S'il est simple de prendre des risques, les limiter est une autre affaire. Dans le cadre de l'acquisition ou de la cession d'une entreprise ou d'un groupe, la prise de risques est inhérente à l'opération et la garantie de passif, de nouveau "sous les feux de la rampe" compte tenu du contexte économique actuel, redevient incontournable. Pour autant, la solvabilité du cédant n'est pas évidente, d'autant qu'il s'écoule, souvent, un certain laps de temps entre la signature de la garantie et sa mise en jeu éventuelle. Le serpent est, ainsi, vite susceptible de se mordre la queue. Comment, alors, limiter au maximum les risques ? Sûrement, en contre-garantissant la garantie de passif. Divers moyens existent à cette fin, dont l'efficacité et les inconvénients varient. Les plus classiques consistent à séquestrer une partie du prix pendant toute la durée de la convention de garantie, à constituer une caution bancaire ou une garantie bancaire à première demande, ou bien, à compenser le montant des indemnisations sur le prix restant à verser, en cas d'échelonnement. Les parties peuvent, également, décider de recourir à l'assurance de la garantie de passif. Encore trop peu connu, ce mécanisme, assez récent, est un excellent compromis entre les intérêts en présence et permet de focaliser son attention sur le deal lui-même. Lexbase Hebdo - édition privée générale s'est entretenu, à ce sujet, avec Raphaël Piotraut, Souscripteur, Département Fusions et Acquisitions - AIG Europe sur le régime juridique de cette assurance et de ses nombreux avantages.

Lexbase : Quel est le mécanisme de l'assurance de la garantie de passif ? Que couvre une telle police ?

Raphaël Piotraut : L'assurance de la garantie de passif, contrat accessoire à la garantie, peut, aussi bien, être mise en place au profit du vendeur (police d'assurance vendeur), qu'au profit de l'acquéreur (police d'assurance acquéreur).

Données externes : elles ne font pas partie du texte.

Lemma trip_iget h dev inum : trip h (iget dev inum : F nat) (λ ip h', h' = IRef ip dev inum :: h).
Proof.
  intros s ip s' Hi Hrun. unfold iget in Hrun. apply bind_inv in Hrun as (l & s0 & [= <- <-] & Hrun).
  destruct (iget_scan (icache s) 0 dev inum None) as [jp|[jp|]] eqn:E; [..|done];
    apply bind_inv in Hrun as (u & s1 & E1 & [= <- <-]); unfold seti in E1.
  - destruct (iget_scan_inl _ _ _ _ _ _ E) as (j & x & Ej & Hx & Hpos & Hd & Hn). cbn in Ej. subst j.
    rewrite Hx in E1. injection E1 as _ <-. eexists. split; [done|]. cbn [icache].
    apply (icinv_add _ _ _ x); auto.
  - destruct (iget_scan_inr _ _ _ _ _ _ E) as (Hno & [He|(_ & j & x & Ej & Hx & Hz)]); [done|].
    injection Ej as ->. cbn [Nat.add] in *. rewrite Hx in E1. injection E1 as _ <-. eexists. split; [done|].
    cbn [icache]. apply (icinv_add _ _ _ x); auto. cbn. lia.
Qed.

Lemma trip_idup h r : r ∈ h → trip h (idup (ir_ip r) : F nat) (λ ip h', ip = ir_ip r ∧ h' = r :: h).
Proof.
  intros Hr s ip s' Hi Hrun. unfold idup in Hrun. apply bind_inv in Hrun as (u & s1 & E1 & [= <- <-]).
  unfold seti in E1. destruct (ic_held _ _ Hi r Hr) as (x & Hx & Hd & Hn). rewrite Hx in E1. injection E1 as _ <-.
  eexists. split; [done|]. cbn [icache]. destruct r as [jp d n]. cbn in *.
  apply (icinv_add _ _ _ x); auto. left. rewrite (ic_ref _ _ Hi _ _ Hx). pose proof (refs_pos _ _ Hr) as Hp. cbn in Hp.
  split_and!; [lia|done..].
Qed.

(** The last reference but one goes. *)
Lemma icinv_drop l h r x y :
  icinv l (r :: h) → l !! ir_ip r = Some x → i_dev y = i_dev x → i_inum y = i_inum x → i_ref y = i_ref x - 1 →
  icinv (<[ir_ip r := y]> l) h.
Proof.
  intros [H1 H2 H3] Hx Hd Hn Hr. pose proof (lookup_lt_Some _ _ _ Hx) as Hlt. split.
  - intros j z. rewrite list_lookup_insert_case by done.
    case_decide as He; [intros [= <-]; subst; rewrite Hr, (H1 _ _ Hx), refs_cons, decide_True by done; lia|].
    intros Hz. rewrite (H1 _ _ Hz), refs_cons, decide_False by done. done.
  - intros q Hq. destruct (H2 q) as (z & Hz & Ed & En); [by right|]. rewrite list_lookup_insert_case by done.
    case_decide as He; [|by eauto]. exists y. rewrite <- He, Hx in Hz. injection Hz as <-. split_and!; congruence.
  - intros i j a b. rewrite !list_lookup_insert_case by done.
    destruct (decide (ir_ip r = i)) as [<-|], (decide (ir_ip r = j)) as [<-|]; try done; intros Ha Hb; simplify_eq.
    + intros ? ? ? ?. apply (H3 _ j x b); [done|done|lia|done|congruence|congruence].
    + intros ? ? ? ?. apply (H3 i _ a x); [done|done|done|lia|congruence|congruence].
    + by apply H3.
Qed.

Lemma trip_iput h r : trip (r :: h) (iput (ir_ip r) : F unit) (λ _ h', h' = h).
Proof.
  unfold iput. apply trip_then; [ikeep|intros _]. apply trip_then; [ikeep|intros i].
  apply trip_then; [ikeep|intros _]. apply trip_then; [ikeep|intros _].
  intros s a s' Hi Hrun. exists h. split; [done|]. unfold seti in Hrun.
  destruct (icache s !! ir_ip r) as [x|] eqn:Hx; [|done]. injection Hrun as _ <-. by eapply icinv_drop.
Qed.

Lemma trip_iunlockput h r : trip (r :: h) (iunlockput (ir_ip r) : F unit) (λ _ h', h' = h).
Proof. unfold iunlockput. apply trip_then; [ikeep|intros _]. apply trip_iput. Qed.

(** What a search that may find an inode adds: a reference to it. *)
Definition adds (h : list iref) (o : option nat) (h' : list iref) : Prop :=
  match o with
  | Some ip => ∃ d n, h' = IRef ip d n :: h
  | None => h' = h
  end.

Le mécanisme repose sur le transfert de risques à l'assureur -l'aléa transféré étant constitué par le fait futur que l'une des déclarations et garanties faites par le vendeur dans la garantie s'avère fausse, inexacte, incomplète, etc., postérieurement à la réalisation de l'opération-, moyennant le paiement d'une prime d'assurance. Dans les deux cas (assurance vendeur ou assurance acheteur), la police joue en cas de non-respect, d'inexactitude ou d'omission de l'une des déclarations du cédant figurant dans la garantie de passif, constaté(e) postérieurement à la conclusion du deal, mais dont l'origine ("le fait générateur") serait antérieure.

Le contrat d'assurance couvrira, selon le cas :

- soit, la perte du vendeur, tenu, en cas de mise en jeu de la garantie, d'indemniser l'acquéreur et il s'agit, alors, d'une assurance de type responsabilité civile, portant sur l'indemnisation d'un tiers en cas de préjudice subi du fait du cédant ;

- soit, la perte du cessionnaire, tenu de décaisser un certain montant, préalablement à son indemnisation par le cédant. Il s'agit, ici, d'une assurance dommage, visant à couvrir le préjudice directement subi par la société cédée ou indirectement subi par l'acquéreur, en tant qu'actionnaire de la cible.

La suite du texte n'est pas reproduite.